* _WHAT IS NEEDED_:
Across the records below, how many lines include the string "JSON"? Respond with the number only.

*** Opening DATA FOR THIS EXERCISE ***

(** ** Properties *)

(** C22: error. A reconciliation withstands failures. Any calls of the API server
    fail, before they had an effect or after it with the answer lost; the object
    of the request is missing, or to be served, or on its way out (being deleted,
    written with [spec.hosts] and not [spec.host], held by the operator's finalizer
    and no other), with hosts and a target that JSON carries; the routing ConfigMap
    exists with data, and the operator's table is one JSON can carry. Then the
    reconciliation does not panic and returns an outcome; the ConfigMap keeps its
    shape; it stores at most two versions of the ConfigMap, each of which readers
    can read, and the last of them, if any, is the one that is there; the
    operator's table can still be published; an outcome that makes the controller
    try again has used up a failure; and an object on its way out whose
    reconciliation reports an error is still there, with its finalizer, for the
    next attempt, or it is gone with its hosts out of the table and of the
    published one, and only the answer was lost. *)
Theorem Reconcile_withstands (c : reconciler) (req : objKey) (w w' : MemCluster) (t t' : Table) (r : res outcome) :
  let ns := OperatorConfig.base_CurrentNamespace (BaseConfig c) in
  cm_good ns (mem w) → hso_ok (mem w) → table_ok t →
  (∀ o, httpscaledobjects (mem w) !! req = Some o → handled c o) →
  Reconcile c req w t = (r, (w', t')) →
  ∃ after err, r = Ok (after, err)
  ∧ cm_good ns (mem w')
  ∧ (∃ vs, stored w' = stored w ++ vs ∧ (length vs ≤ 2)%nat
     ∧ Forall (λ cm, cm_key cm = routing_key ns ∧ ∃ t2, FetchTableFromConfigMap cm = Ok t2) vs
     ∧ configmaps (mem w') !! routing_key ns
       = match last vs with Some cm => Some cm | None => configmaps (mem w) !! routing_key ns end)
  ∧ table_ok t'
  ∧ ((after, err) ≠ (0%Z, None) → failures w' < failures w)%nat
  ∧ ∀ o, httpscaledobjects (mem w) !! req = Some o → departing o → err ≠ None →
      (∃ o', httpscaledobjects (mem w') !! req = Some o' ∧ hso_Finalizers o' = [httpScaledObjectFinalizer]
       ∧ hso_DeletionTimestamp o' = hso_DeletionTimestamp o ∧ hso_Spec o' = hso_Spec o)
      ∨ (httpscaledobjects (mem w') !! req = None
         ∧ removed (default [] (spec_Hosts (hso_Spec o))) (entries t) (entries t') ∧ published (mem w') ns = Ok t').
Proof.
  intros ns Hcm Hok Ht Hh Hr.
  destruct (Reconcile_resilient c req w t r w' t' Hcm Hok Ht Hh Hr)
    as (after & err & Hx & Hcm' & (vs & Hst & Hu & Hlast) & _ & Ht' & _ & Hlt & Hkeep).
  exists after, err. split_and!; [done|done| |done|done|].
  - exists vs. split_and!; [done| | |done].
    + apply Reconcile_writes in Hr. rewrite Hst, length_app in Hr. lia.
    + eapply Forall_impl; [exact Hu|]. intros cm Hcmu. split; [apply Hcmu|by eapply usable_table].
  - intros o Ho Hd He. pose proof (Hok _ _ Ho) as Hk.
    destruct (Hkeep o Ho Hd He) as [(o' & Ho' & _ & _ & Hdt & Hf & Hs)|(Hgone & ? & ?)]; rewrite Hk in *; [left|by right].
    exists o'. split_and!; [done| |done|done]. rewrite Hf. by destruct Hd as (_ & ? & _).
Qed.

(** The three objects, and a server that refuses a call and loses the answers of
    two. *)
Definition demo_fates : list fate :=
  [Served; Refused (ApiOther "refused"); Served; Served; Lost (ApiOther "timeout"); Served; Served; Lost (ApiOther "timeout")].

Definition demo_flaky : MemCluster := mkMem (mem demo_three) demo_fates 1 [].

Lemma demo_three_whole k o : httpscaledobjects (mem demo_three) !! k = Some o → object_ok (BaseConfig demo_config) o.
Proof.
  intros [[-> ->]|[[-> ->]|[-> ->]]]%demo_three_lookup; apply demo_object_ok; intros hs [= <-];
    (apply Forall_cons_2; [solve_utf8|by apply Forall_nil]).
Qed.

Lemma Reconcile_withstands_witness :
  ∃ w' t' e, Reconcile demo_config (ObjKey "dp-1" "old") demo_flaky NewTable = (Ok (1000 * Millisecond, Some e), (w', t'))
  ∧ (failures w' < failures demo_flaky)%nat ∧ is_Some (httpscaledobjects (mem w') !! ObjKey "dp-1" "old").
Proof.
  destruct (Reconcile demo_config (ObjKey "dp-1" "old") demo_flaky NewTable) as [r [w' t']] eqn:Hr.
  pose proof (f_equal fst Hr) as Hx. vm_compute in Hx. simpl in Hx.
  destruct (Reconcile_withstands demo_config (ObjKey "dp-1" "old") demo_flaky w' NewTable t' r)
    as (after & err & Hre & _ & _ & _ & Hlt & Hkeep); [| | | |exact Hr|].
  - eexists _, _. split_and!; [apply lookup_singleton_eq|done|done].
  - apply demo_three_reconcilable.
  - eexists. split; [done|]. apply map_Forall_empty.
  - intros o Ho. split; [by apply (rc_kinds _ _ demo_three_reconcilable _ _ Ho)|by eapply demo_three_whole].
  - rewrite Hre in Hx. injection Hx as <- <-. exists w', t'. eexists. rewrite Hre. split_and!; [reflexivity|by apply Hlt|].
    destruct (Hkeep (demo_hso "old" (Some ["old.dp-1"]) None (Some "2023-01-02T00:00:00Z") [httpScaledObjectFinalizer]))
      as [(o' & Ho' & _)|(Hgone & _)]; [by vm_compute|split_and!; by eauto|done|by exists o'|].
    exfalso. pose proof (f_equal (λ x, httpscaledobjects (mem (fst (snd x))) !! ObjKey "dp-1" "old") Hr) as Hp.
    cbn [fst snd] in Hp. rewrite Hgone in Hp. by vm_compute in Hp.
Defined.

*** Closing DATA FOR THIS EXERCISE ***
*** Opening DATA FOR THIS EXERCISE ***

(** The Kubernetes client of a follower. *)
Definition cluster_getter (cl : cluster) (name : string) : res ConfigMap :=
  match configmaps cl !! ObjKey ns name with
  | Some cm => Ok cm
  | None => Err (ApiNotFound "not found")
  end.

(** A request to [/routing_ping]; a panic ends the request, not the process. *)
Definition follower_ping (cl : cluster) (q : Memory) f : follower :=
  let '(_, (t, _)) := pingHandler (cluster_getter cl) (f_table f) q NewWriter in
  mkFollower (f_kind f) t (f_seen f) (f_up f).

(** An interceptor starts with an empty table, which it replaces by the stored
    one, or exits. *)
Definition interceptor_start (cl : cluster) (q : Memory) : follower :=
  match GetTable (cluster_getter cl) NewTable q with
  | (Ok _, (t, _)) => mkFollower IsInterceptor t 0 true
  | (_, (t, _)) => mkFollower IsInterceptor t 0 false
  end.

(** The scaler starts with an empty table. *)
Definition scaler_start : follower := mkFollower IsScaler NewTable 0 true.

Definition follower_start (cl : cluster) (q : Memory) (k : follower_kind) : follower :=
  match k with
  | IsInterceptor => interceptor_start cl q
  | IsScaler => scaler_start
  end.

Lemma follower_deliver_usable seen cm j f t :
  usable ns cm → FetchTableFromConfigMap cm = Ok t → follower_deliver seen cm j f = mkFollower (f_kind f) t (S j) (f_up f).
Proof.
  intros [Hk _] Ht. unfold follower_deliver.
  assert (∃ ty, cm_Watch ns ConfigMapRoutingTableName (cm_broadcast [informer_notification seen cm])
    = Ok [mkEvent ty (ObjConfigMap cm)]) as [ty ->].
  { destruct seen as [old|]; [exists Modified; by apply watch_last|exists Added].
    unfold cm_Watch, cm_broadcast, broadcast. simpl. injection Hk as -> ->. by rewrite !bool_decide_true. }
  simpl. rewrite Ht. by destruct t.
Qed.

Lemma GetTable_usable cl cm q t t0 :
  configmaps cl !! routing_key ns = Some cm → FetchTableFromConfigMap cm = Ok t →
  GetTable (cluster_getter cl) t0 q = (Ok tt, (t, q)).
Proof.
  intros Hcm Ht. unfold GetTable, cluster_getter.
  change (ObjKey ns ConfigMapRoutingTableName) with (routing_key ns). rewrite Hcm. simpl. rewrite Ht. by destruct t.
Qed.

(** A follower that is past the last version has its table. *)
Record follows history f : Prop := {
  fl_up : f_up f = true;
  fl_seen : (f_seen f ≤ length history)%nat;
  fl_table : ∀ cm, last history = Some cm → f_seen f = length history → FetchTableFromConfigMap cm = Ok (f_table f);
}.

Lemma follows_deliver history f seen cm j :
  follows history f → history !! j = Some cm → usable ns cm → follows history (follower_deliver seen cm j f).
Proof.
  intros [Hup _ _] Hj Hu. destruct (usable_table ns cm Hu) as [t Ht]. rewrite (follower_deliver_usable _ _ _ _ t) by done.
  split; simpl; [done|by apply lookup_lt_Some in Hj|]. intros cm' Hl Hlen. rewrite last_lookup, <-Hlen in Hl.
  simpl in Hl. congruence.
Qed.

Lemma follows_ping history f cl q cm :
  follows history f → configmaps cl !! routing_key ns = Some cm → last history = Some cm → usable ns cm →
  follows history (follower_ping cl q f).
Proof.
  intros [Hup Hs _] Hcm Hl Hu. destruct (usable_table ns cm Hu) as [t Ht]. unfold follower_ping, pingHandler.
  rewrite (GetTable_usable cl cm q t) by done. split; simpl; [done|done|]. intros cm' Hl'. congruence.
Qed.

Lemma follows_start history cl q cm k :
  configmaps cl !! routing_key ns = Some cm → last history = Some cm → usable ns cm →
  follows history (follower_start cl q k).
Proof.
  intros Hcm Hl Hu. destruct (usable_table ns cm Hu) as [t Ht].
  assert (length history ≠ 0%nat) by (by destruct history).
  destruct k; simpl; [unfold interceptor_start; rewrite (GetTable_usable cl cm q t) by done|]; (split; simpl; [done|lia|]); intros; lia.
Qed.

*** Closing DATA FOR THIS EXERCISE ***

* _SOLUTION TO THIS PROBLEM_:
2